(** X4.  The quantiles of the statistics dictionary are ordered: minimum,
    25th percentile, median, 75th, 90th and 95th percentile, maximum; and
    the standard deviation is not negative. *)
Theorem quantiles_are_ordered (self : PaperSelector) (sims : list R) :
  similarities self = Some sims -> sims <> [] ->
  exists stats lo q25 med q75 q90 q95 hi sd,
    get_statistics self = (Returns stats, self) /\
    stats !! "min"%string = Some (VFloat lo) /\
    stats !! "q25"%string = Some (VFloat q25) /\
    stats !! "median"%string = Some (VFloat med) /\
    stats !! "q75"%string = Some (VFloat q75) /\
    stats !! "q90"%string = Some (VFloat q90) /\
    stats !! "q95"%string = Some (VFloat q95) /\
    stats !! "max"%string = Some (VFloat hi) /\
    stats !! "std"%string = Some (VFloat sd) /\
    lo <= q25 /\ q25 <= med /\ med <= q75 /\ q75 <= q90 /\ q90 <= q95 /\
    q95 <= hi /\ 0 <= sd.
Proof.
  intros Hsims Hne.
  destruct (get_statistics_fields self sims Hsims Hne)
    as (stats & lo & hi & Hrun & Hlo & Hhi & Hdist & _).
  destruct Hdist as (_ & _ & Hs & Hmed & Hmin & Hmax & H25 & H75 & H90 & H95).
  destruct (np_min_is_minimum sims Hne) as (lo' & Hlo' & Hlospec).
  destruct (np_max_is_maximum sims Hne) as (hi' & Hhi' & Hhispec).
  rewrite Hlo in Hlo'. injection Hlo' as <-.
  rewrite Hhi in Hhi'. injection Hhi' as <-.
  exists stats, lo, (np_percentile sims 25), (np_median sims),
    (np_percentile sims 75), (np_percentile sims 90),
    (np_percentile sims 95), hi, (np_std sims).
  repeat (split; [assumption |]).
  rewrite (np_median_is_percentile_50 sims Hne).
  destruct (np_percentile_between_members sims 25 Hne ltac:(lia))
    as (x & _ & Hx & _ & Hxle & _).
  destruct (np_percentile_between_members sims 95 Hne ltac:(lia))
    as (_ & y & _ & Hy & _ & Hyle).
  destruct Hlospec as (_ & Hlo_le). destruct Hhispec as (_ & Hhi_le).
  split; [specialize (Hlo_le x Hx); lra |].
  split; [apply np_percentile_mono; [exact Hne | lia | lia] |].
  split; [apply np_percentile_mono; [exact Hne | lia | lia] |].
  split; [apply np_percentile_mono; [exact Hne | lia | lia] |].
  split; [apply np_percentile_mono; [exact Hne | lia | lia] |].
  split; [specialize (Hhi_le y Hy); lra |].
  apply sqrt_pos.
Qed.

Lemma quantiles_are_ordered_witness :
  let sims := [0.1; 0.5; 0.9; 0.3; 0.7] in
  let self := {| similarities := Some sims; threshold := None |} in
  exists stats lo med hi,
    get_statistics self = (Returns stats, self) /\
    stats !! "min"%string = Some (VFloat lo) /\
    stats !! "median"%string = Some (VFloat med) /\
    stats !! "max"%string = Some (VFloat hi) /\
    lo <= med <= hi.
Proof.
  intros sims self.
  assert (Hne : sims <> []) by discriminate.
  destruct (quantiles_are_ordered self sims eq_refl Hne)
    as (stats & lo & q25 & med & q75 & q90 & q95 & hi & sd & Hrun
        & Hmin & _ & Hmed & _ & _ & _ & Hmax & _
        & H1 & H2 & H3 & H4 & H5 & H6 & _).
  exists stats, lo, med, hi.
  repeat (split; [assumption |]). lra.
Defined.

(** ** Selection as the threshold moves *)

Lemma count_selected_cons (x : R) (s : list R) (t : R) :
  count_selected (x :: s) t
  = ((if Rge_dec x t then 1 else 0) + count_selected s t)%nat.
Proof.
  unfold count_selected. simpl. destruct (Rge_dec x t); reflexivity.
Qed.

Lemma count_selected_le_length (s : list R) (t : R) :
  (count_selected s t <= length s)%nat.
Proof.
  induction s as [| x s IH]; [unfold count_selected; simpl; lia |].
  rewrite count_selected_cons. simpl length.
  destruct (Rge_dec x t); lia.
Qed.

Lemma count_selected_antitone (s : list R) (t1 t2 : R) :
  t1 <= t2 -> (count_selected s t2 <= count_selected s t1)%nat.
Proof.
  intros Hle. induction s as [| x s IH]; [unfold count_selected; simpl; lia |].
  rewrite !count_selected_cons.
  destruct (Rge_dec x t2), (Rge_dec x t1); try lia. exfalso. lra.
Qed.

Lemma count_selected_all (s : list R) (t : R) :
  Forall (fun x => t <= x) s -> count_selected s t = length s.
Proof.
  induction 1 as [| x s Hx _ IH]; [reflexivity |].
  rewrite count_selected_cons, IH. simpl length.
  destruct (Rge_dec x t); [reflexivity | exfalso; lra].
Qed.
::::
§ WORK TO COMPLETE
Transcribe every entry exactly, omitting nothing.

§ RESULT OF THIS TASK
(** X4.  The quantiles of the statistics dictionary are ordered: minimum,
    25th percentile, median, 75th, 90th and 95th percentile, maximum; and
    the standard deviation is not negative. *)
Theorem quantiles_are_ordered (self : PaperSelector) (sims : list R) :
  similarities self = Some sims -> sims <> [] ->
  exists stats lo q25 med q75 q90 q95 hi sd,
    get_statistics self = (Returns stats, self) /\
    stats !! "min"%string = Some (VFloat lo) /\
    stats !! "q25"%string = Some (VFloat q25) /\
    stats !! "median"%string = Some (VFloat med) /\
    stats !! "q75"%string = Some (VFloat q75) /\
    stats !! "q90"%string = Some (VFloat q90) /\
    stats !! "q95"%string = Some (VFloat q95) /\
    stats !! "max"%string = Some (VFloat hi) /\
    stats !! "std"%string = Some (VFloat sd) /\
    lo <= q25 /\ q25 <= med /\ med <= q75 /\ q75 <= q90 /\ q90 <= q95 /\
    q95 <= hi /\ 0 <= sd.
Proof.
  intros Hsims Hne.
  destruct (get_statistics_fields self sims Hsims Hne)
    as (stats & lo & hi & Hrun & Hlo & Hhi & Hdist & _).
  destruct Hdist as (_ & _ & Hs & Hmed & Hmin & Hmax & H25 & H75 & H90 & H95).
  destruct (np_min_is_minimum sims Hne) as (lo' & Hlo' & Hlospec).
  destruct (np_max_is_maximum sims Hne) as (hi' & Hhi' & Hhispec).
  rewrite Hlo in Hlo'. injection Hlo' as <-.
  rewrite Hhi in Hhi'. injection Hhi' as <-.
  exists stats, lo, (np_percentile sims 25), (np_median sims),
    (np_percentile sims 75), (np_percentile sims 90),
    (np_percentile sims 95), hi, (np_std sims).
  repeat (split; [assumption |]).
  rewrite (np_median_is_percentile_50 sims Hne).
  destruct (np_percentile_between_members sims 25 Hne ltac:(lia))
    as (x & _ & Hx & _ & Hxle & _).
  destruct (np_percentile_between_members sims 95 Hne ltac:(lia))
    as (_ & y & _ & Hy & _ & Hyle).
  destruct Hlospec as (_ & Hlo_le). destruct Hhispec as (_ & Hhi_le).
  split; [specialize (Hlo_le x Hx); lra |].
  split; [apply np_percentile_mono; [exact Hne | lia | lia] |].
  split; [apply np_percentile_mono; [exact Hne | lia | lia] |].
  split; [apply np_percentile_mono; [exact Hne | lia | lia] |].
  split; [apply np_percentile_mono; [exact Hne | lia | lia] |].
  split; [specialize (Hhi_le y Hy); lra |].
  apply sqrt_pos.
Qed.

Lemma quantiles_are_ordered_witness :
  let sims := [0.1; 0.5; 0.9; 0.3; 0.7] in
  let self := {| similarities := Some sims; threshold := None |} in
  exists stats lo med hi,
    get_statistics self = (Returns stats, self) /\
    stats !! "min"%string = Some (VFloat lo) /\
    stats !! "median"%string = Some (VFloat med) /\
    stats !! "max"%string = Some (VFloat hi) /\
    lo <= med <= hi.
Proof.
  intros sims self.
  assert (Hne : sims <> []) by discriminate.
  destruct (quantiles_are_ordered self sims eq_refl Hne)
    as (stats & lo & q25 & med & q75 & q90 & q95 & hi & sd & Hrun
        & Hmin & _ & Hmed & _ & _ & _ & Hmax & _
        & H1 & H2 & H3 & H4 & H5 & H6 & _).
  exists stats, lo, med, hi.
  repeat (split; [assumption |]). lra.
Defined.

(** ** Selection as the threshold moves *)

Lemma count_selected_cons (x : R) (s : list R) (t : R) :
  count_selected (x :: s) t
  = ((if Rge_dec x t then 1 else 0) + count_selected s t)%nat.
Proof.
  unfold count_selected. simpl. destruct (Rge_dec x t); reflexivity.
Qed.

Lemma count_selected_le_length (s : list R) (t : R) :
  (count_selected s t <= length s)%nat.
Proof.
  induction s as [| x s IH]; [unfold count_selected; simpl; lia |].
  rewrite count_selected_cons. simpl length.
  destruct (Rge_dec x t); lia.
Qed.

Lemma count_selected_antitone (s : list R) (t1 t2 : R) :
  t1 <= t2 -> (count_selected s t2 <= count_selected s t1)%nat.
Proof.
  intros Hle. induction s as [| x s IH]; [unfold count_selected; simpl; lia |].
  rewrite !count_selected_cons.
  destruct (Rge_dec x t2), (Rge_dec x t1); try lia. exfalso. lra.
Qed.

Lemma count_selected_all (s : list R) (t : R) :
  Forall (fun x => t <= x) s -> count_selected s t = length s.
Proof.
  induction 1 as [| x s Hx _ IH]; [reflexivity |].
  rewrite count_selected_cons, IH. simpl length.
  destruct (Rge_dec x t); [reflexivity | exfalso; lra].
Qed.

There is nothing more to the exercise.